The base controller ships default mappings: NotFound becomes a 404, and ParameterMissing and UnpermittedParameters become a 400. An exception with no matching handler propagates.

#flash

The flash carries a short message across a redirect. It is stored in the session and exposed as flash. A value written to it survives exactly one request, then is dropped, so a message shown after a redirect does not linger. When it has entries it is exposed to views as the flash local.

method create {
  self.flash<notice> = 'Saved';
  self.redirect-to('/posts');
}
-# app/views/posts/index.html.haml
- with $flash<notice>
  %p.notice= $flash<notice>

flash.now makes a message available in the current request only, for a page rendered without a redirect. keep carries the flash one more request and discard drops an entry early. add-flash-types registers named types that read and write through a method, with an is add-flash-types trait form for the class header.

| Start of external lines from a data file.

(* ===== verification/Layout.v ===== *)
(** * On-disk layout

    The constants of [cfs/include/param.h] and the structures and address
    computations of [cfs/include/FsProc_FsInternal.h]: super block, inode
    bitmap, journals, data-block bitmaps, inodes and data blocks, the division
    of the data bitmap among workers and extent sizes, and the conversion
    between block numbers.  Unsigned C arithmetic is written with [to_u32] and
    [to_u64].  The extent configuration, chosen by macros at build time, is the
    class [ExtentConfig] with one instance per choice. *)

From Stdlib Require Import ZArith Lia Bool.
From stdpp Require Import base list option.
From S2P Require Import Prelude.

Module Layout.

(** ** Constants *)

Definition SSD_SEC_SIZE : Z := 512.
Definition BSIZE : Z := 4096.
Definition DEV_SIZE : Z := 858993459200.
Definition NINODES : Z := 125000.
Definition IMAPBLOCK_NUM : Z := 4.
Definition DIRSIZE : Z := 28.
Definition NEXTENT_ARR : Z := 7.
Definition NMAX_FSP_WORKER : Z := 10.
Definition NMEM_BMAP_BLOCK : Z := 8192.
Definition LOCAL_JOURNAL_SIZE : Z := 4 * (1024 * (1024 * 1024)).
Definition GLOBAL_JOURNAL_SIZE : Z := LOCAL_JOURNAL_SIZE * NMAX_FSP_WORKER.
Definition LOCAL_JOURNAL_NBLOCKS : Z := LOCAL_JOURNAL_SIZE / BSIZE.
Definition GLOBAL_JOURNAL_NBLOCKS : Z := GLOBAL_JOURNAL_SIZE / BSIZE.
Definition ROOTINO : Z := 1.
Definition SB_BLOCK_NO : Z := 1.
Definition ISEC_SIZE : Z := SSD_SEC_SIZE.
Definition sizeof_cfs_dinode : Z := 512.
Definition IPB : Z := BSIZE / sizeof_cfs_dinode.
Definition BPB : Z := BSIZE * 8.

(** ** Structures *)

Record cfs_extent : Type := mk_extent {
  i_block_offset : Z;
  num_blocks : Z;
  block_no : Z
}.

Record timeval : Type := mk_timeval { tv_sec : Z; tv_usec : Z }.

Record cfs_dinode : Type := mk_dinode {
  nlink : Z;
  i_dentry_count : Z;
  type : Z;
  i_no : Z;
  i_uid : Z;
  i_gid : Z;
  i_block_count : Z;
  size : Z;
  syncID : Z;
  atime : timeval;
  ctime : timeval;
  mtime : timeval;
  ext_array : list cfs_extent
}.

#[global] Instance cfs_extent_eq_dec : EqDecision cfs_extent.
Proof. solve_decision. Defined.
#[global] Instance timeval_eq_dec : EqDecision timeval.
Proof. solve_decision. Defined.
#[global] Instance cfs_dinode_eq_dec : EqDecision cfs_dinode.
Proof. solve_decision. Defined.

(** ** Extents of a file *)

(** The build-time choices [_EXTENT_FOR_LDB_], [_EXTENT_FOR_FILEBENCH_] and the
    default. *)
Class ExtentConfig : Type := {
  LAST_EXTENT_ALLOC_UNIT_BYTE : Z;
  kFsPerExtShareArr : list Z
}.

Definition cfg_default : ExtentConfig :=
  {| LAST_EXTENT_ALLOC_UNIT_BYTE := 4294967296;
     kFsPerExtShareArr := [1; 1; 4; 8; 16; 20] |}.

Definition cfg_filebench : ExtentConfig :=
  {| LAST_EXTENT_ALLOC_UNIT_BYTE := 4294967296;
     kFsPerExtShareArr := [20; 200; 10; 10; 10; 10] |}.

Definition cfg_ldb : ExtentConfig :=
  {| LAST_EXTENT_ALLOC_UNIT_BYTE := 32768;
     kFsPerExtShareArr := [1; 639; 0; 0; 0; 0] |}.

Section Extents.
Context {cfg : ExtentConfig}.

Definition extentArrIdx2BlockAllocUnit (extentArrIdx : Z) : Z :=
  if (extentArrIdx >=? NEXTENT_ARR) || (extentArrIdx <? 0) then 0
  else if extentArrIdx =? 0 then 1
  else if extentArrIdx =? 1 then 2048
  else if extentArrIdx =? NEXTENT_ARR - 1 then
    to_u32 (LAST_EXTENT_ALLOC_UNIT_BYTE / BSIZE)
  else to_u32 (BPB * 2 ^ (extentArrIdx - 2)).

Definition MAX_LARGE_FILE_NUM : Z := NMAX_FSP_WORKER.

Definition LAST_EXTENT_MAX_BMAP_BLOCK_NUM : Z :=
  (LAST_EXTENT_ALLOC_UNIT_BYTE / (BPB * BSIZE)) * MAX_LARGE_FILE_NUM.

Definition kFsExtArrShareSum : Z := foldr Z.add 0 kFsPerExtShareArr.

(** [for (int i = 0; i < extentArrIdx; i++) totalPreShare += ...] *)
Fixpoint total_pre_share (n : nat) : res Z :=
  match n with
  | O => Ok 0
  | S n' =>
      let! acc := total_pre_share n' in
      let! share := load kFsPerExtShareArr (Z.of_nat n') in
      i32_add acc share
  end.

(** Returns the start and the number of bitmap blocks (the reference
    parameter [maxBmapBlockNum]). *)
Definition getDataBMapStartBlockNoForExtentArrIdx
    (extentArrIdx totalBmapBlockNum : Z) : res (Z * Z) :=
  let perShare :=
    to_u64 (totalBmapBlockNum - LAST_EXTENT_MAX_BMAP_BLOCK_NUM)
      / kFsExtArrShareSum in
  let! maxBmapBlockNum :=
    if extentArrIdx + 1 =? NEXTENT_ARR
    then Ok (to_u32 LAST_EXTENT_MAX_BMAP_BLOCK_NUM)
    else
      let! share := load kFsPerExtShareArr extentArrIdx in
      Ok (to_u32 (to_u64 (perShare * share))) in
  let! totalPreShare := total_pre_share (Z.to_nat extentArrIdx) in
  Ok (to_u32 (to_u64 (totalPreShare * perShare)), maxBmapBlockNum).

(** Returns the index, [inside_extent_idx] and [extent_max_block_num]; [n]
    counts the iterations left of the loop over the extents. *)
Fixpoint extent_loop (n : nat) (i i_block_idx blockNum : Z) : Z * Z * Z :=
  match n with
  | O => (-1, 0, extentArrIdx2BlockAllocUnit (i - 1))
  | S n' =>
      let extent_max := extentArrIdx2BlockAllocUnit i in
      let blockNum := to_u32 (blockNum + extent_max) in
      if i_block_idx <? blockNum
      then (i, to_u32 (i_block_idx - (blockNum - extent_max)), extent_max)
      else extent_loop n' (i + 1) i_block_idx blockNum
  end.

Definition getCurrentExtentArrIdx (i_block_idx : Z) : Z * Z * Z :=
  extent_loop (Z.to_nat NEXTENT_ARR) 0 i_block_idx 0.

End Extents.

(** ** Regions of the device *)

Definition get_imap_start_block : Z := 1 + 1.
Definition get_dev_imap_num_blocks : Z := NINODES / BPB + 1.
Definition get_dev_bmap_num_blocks_in_total : Z := (DEV_SIZE / BSIZE) / BPB + 1.

Definition get_dev_bmap_num_blocks_for_worker (widIdx : Z) : Z :=
  get_dev_bmap_num_blocks_in_total / NMAX_FSP_WORKER.

Definition get_dev_inode_num_blocks : Z := NINODES / IPB + 1.

Definition get_dev_data_num_blocks_for_worker (widIdx : Z) : Z :=
  get_dev_bmap_num_blocks_for_worker widIdx * BPB.

Definition get_worker_journal_sb (widIdx : Z) : Z :=
  let journal_start_idx := get_imap_start_block + get_dev_imap_num_blocks in
  to_u64 (journal_start_idx + widIdx * LOCAL_JOURNAL_NBLOCKS).

Definition get_bmap_start_block : Z := get_worker_journal_sb NMAX_FSP_WORKER.

(** The loops add [n] times the same number of blocks. *)
Fixpoint add_times (n : nat) (x acc : Z) : Z :=
  match n with
  | O => acc
  | S n' => add_times n' x (to_u64 (acc + x))
  end.

Definition get_bmap_start_block_for_worker (widIdx : Z) : Z :=
  let bmap_num_blocks :=
    add_times (Z.to_nat widIdx) (get_dev_bmap_num_blocks_for_worker widIdx) 0 in
  to_u64 (get_bmap_start_block + bmap_num_blocks).

Definition get_inode_start_block : Z :=
  to_u64 (get_bmap_start_block_for_worker 0 + get_dev_bmap_num_blocks_in_total).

class ApplicationController is MVC::Keayl::Controller
  is add-flash-types('success', 'error') { }

# this request only
self.flash.now<alert> = 'Could not save';

# writes flash<success>
self.flash.success('Saved');

#the ApplicationController pattern

Put shared callbacks, rescue handlers, and helpers on a base controller, and subclasses inherit them. helper-method exposes a controller method to the template, and assign records a value for it.

class ApplicationController is MVC::Keayl::Controller {
  method authenticate is before-action { ... }
  method current-user is helper-method { ... }
  method site-name
    is helper-method { 'keayl.dev' }
}

class UsersController is ApplicationController {
  method show {
    self.assign('title', 'Profile');
  }
}

Callbacks, rescue-from mappings, and helper-method declarations all collect across the inheritance chain, and a subclass can add to or override what it inherits.